►
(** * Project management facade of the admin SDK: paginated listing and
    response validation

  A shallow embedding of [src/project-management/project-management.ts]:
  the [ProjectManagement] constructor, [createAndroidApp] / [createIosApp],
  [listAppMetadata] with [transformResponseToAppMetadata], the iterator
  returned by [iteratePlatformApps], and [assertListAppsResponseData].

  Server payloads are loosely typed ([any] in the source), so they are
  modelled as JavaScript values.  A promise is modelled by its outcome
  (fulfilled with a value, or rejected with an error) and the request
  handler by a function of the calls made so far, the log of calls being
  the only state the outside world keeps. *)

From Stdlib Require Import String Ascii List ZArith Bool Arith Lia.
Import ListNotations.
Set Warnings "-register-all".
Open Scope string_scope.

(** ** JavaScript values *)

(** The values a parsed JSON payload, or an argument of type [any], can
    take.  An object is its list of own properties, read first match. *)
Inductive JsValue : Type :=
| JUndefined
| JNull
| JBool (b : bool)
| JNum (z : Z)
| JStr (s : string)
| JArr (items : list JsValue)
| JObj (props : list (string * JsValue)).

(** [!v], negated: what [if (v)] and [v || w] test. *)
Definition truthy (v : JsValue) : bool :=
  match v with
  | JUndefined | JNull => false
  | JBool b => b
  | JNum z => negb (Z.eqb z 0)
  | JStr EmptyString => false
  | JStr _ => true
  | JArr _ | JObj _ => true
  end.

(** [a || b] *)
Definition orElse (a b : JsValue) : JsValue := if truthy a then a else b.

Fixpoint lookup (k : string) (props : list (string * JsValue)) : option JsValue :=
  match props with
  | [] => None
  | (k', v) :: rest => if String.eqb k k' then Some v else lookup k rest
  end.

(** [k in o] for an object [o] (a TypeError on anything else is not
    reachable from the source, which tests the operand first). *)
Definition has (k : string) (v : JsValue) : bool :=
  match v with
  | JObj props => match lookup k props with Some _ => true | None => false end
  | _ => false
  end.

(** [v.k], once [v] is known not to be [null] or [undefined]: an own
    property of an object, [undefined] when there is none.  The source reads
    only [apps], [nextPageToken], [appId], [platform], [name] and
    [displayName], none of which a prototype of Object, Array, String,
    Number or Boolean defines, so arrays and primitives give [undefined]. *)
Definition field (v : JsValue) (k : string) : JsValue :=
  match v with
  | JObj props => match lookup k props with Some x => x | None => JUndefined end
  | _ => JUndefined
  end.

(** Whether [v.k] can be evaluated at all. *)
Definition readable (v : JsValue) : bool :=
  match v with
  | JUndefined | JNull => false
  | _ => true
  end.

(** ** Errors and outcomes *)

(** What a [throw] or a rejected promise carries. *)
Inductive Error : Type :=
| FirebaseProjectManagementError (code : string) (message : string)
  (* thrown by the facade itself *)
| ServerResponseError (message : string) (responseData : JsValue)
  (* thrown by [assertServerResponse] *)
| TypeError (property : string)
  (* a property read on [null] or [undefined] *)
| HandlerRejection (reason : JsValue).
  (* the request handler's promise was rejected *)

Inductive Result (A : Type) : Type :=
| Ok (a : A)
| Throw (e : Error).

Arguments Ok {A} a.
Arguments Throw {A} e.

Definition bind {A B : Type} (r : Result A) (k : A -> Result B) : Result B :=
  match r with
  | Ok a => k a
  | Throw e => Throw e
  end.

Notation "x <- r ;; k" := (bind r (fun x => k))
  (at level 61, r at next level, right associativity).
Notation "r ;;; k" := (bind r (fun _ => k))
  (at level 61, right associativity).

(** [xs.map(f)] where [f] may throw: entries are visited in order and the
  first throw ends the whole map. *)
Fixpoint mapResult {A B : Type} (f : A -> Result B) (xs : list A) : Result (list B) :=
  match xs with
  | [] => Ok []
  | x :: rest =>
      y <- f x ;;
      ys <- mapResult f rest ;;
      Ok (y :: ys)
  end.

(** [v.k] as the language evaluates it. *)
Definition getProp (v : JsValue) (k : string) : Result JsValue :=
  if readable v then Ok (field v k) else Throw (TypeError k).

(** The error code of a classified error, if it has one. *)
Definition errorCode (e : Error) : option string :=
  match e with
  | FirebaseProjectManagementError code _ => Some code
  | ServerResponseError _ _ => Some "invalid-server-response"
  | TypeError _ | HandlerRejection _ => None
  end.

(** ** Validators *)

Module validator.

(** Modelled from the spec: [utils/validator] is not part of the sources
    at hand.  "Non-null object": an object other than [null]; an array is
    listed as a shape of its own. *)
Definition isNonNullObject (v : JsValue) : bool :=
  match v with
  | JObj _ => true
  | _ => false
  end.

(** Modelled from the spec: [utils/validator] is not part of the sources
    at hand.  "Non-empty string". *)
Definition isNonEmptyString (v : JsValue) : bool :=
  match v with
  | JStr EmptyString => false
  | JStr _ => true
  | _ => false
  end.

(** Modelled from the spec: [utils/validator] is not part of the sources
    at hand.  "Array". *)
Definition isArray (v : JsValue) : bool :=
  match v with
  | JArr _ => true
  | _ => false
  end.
◄
_Task statement_.
Go through the records above, find each line with the string "bind", and copy it.

_Completed exercise_.
Definition bind {A B : Type} (r : Result A) (k : A -> Result B) : Result B :=
Notation "x <- r ;; k" := (bind r (fun x => k))
Notation "r ;;; k" := (bind r (fun _ => k))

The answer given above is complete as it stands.